Exercise directions. Every single record below is to be reproduced exactly.

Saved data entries
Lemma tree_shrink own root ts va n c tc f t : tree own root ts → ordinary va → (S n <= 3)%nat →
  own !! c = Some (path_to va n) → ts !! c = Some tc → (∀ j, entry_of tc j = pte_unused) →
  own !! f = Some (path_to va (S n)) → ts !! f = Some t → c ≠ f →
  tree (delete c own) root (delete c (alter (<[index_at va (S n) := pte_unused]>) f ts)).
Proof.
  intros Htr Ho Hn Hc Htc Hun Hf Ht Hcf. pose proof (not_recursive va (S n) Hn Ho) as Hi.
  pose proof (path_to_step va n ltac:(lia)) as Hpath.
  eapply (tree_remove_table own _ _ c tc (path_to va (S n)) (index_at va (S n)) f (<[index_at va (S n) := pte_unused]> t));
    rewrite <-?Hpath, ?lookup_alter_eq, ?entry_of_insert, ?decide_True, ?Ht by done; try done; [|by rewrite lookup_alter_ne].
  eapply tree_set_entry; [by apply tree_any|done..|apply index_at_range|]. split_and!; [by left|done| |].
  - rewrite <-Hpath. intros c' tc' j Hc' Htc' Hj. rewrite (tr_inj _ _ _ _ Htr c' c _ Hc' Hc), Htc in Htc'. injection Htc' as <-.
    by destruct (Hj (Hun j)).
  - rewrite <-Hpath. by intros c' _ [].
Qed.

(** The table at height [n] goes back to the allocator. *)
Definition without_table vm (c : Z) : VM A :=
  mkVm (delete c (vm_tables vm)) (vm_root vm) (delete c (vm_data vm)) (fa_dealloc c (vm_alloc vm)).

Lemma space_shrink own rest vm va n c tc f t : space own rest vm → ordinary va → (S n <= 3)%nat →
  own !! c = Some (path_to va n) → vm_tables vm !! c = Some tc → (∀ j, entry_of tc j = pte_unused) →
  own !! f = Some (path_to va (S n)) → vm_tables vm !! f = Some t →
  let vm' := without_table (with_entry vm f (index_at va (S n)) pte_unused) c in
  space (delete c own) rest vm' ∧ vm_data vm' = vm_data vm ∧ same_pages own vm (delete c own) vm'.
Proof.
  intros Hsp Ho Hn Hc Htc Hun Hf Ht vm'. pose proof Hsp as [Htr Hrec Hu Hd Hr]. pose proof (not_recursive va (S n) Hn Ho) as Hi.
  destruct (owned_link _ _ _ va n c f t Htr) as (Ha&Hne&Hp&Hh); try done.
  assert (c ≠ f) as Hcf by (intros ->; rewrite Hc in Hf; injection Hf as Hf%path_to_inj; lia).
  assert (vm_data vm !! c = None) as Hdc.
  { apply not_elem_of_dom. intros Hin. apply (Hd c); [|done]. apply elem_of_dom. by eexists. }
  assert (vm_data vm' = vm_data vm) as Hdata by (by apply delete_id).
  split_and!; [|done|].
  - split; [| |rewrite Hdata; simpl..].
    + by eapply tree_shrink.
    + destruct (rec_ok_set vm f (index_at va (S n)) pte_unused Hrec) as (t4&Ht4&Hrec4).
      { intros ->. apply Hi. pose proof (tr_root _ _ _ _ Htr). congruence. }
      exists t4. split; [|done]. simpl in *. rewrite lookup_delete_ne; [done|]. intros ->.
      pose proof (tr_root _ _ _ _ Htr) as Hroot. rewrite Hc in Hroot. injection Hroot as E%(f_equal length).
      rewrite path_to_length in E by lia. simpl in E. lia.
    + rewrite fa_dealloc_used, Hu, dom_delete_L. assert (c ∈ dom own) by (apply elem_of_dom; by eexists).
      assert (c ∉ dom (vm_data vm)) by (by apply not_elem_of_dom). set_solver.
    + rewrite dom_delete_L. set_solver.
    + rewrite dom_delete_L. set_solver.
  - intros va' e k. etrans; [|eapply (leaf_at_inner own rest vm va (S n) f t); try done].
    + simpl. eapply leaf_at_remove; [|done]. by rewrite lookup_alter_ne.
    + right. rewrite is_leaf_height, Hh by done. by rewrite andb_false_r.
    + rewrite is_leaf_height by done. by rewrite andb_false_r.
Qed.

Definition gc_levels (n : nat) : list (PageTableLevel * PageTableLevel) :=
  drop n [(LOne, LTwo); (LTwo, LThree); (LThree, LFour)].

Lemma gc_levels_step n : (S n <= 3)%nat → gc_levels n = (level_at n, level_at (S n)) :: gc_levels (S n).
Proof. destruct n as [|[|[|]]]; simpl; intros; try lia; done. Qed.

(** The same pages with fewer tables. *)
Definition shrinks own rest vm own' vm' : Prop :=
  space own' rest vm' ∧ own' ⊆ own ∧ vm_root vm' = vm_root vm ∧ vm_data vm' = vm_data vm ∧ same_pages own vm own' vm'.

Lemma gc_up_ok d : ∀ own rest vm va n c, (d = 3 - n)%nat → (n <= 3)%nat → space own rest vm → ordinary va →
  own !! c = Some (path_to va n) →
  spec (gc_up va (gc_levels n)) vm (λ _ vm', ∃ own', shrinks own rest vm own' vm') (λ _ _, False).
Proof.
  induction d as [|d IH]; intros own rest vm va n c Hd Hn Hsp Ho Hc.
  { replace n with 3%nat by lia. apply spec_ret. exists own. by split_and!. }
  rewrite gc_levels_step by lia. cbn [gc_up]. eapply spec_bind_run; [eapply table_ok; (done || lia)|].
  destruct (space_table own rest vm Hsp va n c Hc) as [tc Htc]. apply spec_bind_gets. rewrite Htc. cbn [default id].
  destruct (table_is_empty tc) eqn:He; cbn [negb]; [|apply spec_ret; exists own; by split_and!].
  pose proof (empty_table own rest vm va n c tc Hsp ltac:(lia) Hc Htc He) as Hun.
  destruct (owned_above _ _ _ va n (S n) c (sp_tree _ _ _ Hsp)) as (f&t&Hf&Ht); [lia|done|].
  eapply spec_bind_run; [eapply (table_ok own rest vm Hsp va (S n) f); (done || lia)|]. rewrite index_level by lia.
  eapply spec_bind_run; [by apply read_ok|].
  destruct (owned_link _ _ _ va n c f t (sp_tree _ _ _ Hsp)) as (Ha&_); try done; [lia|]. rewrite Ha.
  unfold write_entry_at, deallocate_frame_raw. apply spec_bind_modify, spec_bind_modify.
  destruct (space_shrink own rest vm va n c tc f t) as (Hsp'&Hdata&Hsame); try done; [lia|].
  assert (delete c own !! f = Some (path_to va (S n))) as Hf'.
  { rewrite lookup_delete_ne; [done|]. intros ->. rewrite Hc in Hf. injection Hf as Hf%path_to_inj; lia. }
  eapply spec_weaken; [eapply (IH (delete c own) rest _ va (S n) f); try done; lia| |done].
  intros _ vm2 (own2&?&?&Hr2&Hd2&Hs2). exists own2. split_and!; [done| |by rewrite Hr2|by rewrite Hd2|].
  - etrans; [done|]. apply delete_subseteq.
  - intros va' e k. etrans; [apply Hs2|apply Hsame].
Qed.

Answer area.
Lemma tree_shrink own root ts va n c tc f t : tree own root ts → ordinary va → (S n <= 3)%nat →
  own !! c = Some (path_to va n) → ts !! c = Some tc → (∀ j, entry_of tc j = pte_unused) →
  own !! f = Some (path_to va (S n)) → ts !! f = Some t → c ≠ f →
  tree (delete c own) root (delete c (alter (<[index_at va (S n) := pte_unused]>) f ts)).
Proof.
  intros Htr Ho Hn Hc Htc Hun Hf Ht Hcf. pose proof (not_recursive va (S n) Hn Ho) as Hi.
  pose proof (path_to_step va n ltac:(lia)) as Hpath.
  eapply (tree_remove_table own _ _ c tc (path_to va (S n)) (index_at va (S n)) f (<[index_at va (S n) := pte_unused]> t));
    rewrite <-?Hpath, ?lookup_alter_eq, ?entry_of_insert, ?decide_True, ?Ht by done; try done; [|by rewrite lookup_alter_ne].
  eapply tree_set_entry; [by apply tree_any|done..|apply index_at_range|]. split_and!; [by left|done| |].
  - rewrite <-Hpath. intros c' tc' j Hc' Htc' Hj. rewrite (tr_inj _ _ _ _ Htr c' c _ Hc' Hc), Htc in Htc'. injection Htc' as <-.
    by destruct (Hj (Hun j)).
  - rewrite <-Hpath. by intros c' _ [].
Qed.

(** The table at height [n] goes back to the allocator. *)
Definition without_table vm (c : Z) : VM A :=
  mkVm (delete c (vm_tables vm)) (vm_root vm) (delete c (vm_data vm)) (fa_dealloc c (vm_alloc vm)).

Lemma space_shrink own rest vm va n c tc f t : space own rest vm → ordinary va → (S n <= 3)%nat →
  own !! c = Some (path_to va n) → vm_tables vm !! c = Some tc → (∀ j, entry_of tc j = pte_unused) →
  own !! f = Some (path_to va (S n)) → vm_tables vm !! f = Some t →
  let vm' := without_table (with_entry vm f (index_at va (S n)) pte_unused) c in
  space (delete c own) rest vm' ∧ vm_data vm' = vm_data vm ∧ same_pages own vm (delete c own) vm'.
Proof.
  intros Hsp Ho Hn Hc Htc Hun Hf Ht vm'. pose proof Hsp as [Htr Hrec Hu Hd Hr]. pose proof (not_recursive va (S n) Hn Ho) as Hi.
  destruct (owned_link _ _ _ va n c f t Htr) as (Ha&Hne&Hp&Hh); try done.
  assert (c ≠ f) as Hcf by (intros ->; rewrite Hc in Hf; injection Hf as Hf%path_to_inj; lia).
  assert (vm_data vm !! c = None) as Hdc.
  { apply not_elem_of_dom. intros Hin. apply (Hd c); [|done]. apply elem_of_dom. by eexists. }
  assert (vm_data vm' = vm_data vm) as Hdata by (by apply delete_id).
  split_and!; [|done|].
  - split; [| |rewrite Hdata; simpl..].
    + by eapply tree_shrink.
    + destruct (rec_ok_set vm f (index_at va (S n)) pte_unused Hrec) as (t4&Ht4&Hrec4).
      { intros ->. apply Hi. pose proof (tr_root _ _ _ _ Htr). congruence. }
      exists t4. split; [|done]. simpl in *. rewrite lookup_delete_ne; [done|]. intros ->.
      pose proof (tr_root _ _ _ _ Htr) as Hroot. rewrite Hc in Hroot. injection Hroot as E%(f_equal length).
      rewrite path_to_length in E by lia. simpl in E. lia.
    + rewrite fa_dealloc_used, Hu, dom_delete_L. assert (c ∈ dom own) by (apply elem_of_dom; by eexists).
      assert (c ∉ dom (vm_data vm)) by (by apply not_elem_of_dom). set_solver.
    + rewrite dom_delete_L. set_solver.
    + rewrite dom_delete_L. set_solver.
  - intros va' e k. etrans; [|eapply (leaf_at_inner own rest vm va (S n) f t); try done].
    + simpl. eapply leaf_at_remove; [|done]. by rewrite lookup_alter_ne.
    + right. rewrite is_leaf_height, Hh by done. by rewrite andb_false_r.
    + rewrite is_leaf_height by done. by rewrite andb_false_r.
Qed.

Definition gc_levels (n : nat) : list (PageTableLevel * PageTableLevel) :=
  drop n [(LOne, LTwo); (LTwo, LThree); (LThree, LFour)].

Lemma gc_levels_step n : (S n <= 3)%nat → gc_levels n = (level_at n, level_at (S n)) :: gc_levels (S n).
Proof. destruct n as [|[|[|]]]; simpl; intros; try lia; done. Qed.

(** The same pages with fewer tables. *)
Definition shrinks own rest vm own' vm' : Prop :=
  space own' rest vm' ∧ own' ⊆ own ∧ vm_root vm' = vm_root vm ∧ vm_data vm' = vm_data vm ∧ same_pages own vm own' vm'.

Lemma gc_up_ok d : ∀ own rest vm va n c, (d = 3 - n)%nat → (n <= 3)%nat → space own rest vm → ordinary va →
  own !! c = Some (path_to va n) →
  spec (gc_up va (gc_levels n)) vm (λ _ vm', ∃ own', shrinks own rest vm own' vm') (λ _ _, False).
Proof.
  induction d as [|d IH]; intros own rest vm va n c Hd Hn Hsp Ho Hc.
  { replace n with 3%nat by lia. apply spec_ret. exists own. by split_and!. }
  rewrite gc_levels_step by lia. cbn [gc_up]. eapply spec_bind_run; [eapply table_ok; (done || lia)|].
  destruct (space_table own rest vm Hsp va n c Hc) as [tc Htc]. apply spec_bind_gets. rewrite Htc. cbn [default id].
  destruct (table_is_empty tc) eqn:He; cbn [negb]; [|apply spec_ret; exists own; by split_and!].
  pose proof (empty_table own rest vm va n c tc Hsp ltac:(lia) Hc Htc He) as Hun.
  destruct (owned_above _ _ _ va n (S n) c (sp_tree _ _ _ Hsp)) as (f&t&Hf&Ht); [lia|done|].
  eapply spec_bind_run; [eapply (table_ok own rest vm Hsp va (S n) f); (done || lia)|]. rewrite index_level by lia.
  eapply spec_bind_run; [by apply read_ok|].
  destruct (owned_link _ _ _ va n c f t (sp_tree _ _ _ Hsp)) as (Ha&_); try done; [lia|]. rewrite Ha.
  unfold write_entry_at, deallocate_frame_raw. apply spec_bind_modify, spec_bind_modify.
  destruct (space_shrink own rest vm va n c tc f t) as (Hsp'&Hdata&Hsame); try done; [lia|].
  assert (delete c own !! f = Some (path_to va (S n))) as Hf'.
  { rewrite lookup_delete_ne; [done|]. intros ->. rewrite Hc in Hf. injection Hf as Hf%path_to_inj; lia. }
  eapply spec_weaken; [eapply (IH (delete c own) rest _ va (S n) f); try done; lia| |done].
  intros _ vm2 (own2&?&?&Hr2&Hd2&Hs2). exists own2. split_and!; [done| |by rewrite Hr2|by rewrite Hd2|].
  - etrans; [done|]. apply delete_subseteq.
  - intros va' e k. etrans; [apply Hs2|apply Hsame].
Qed.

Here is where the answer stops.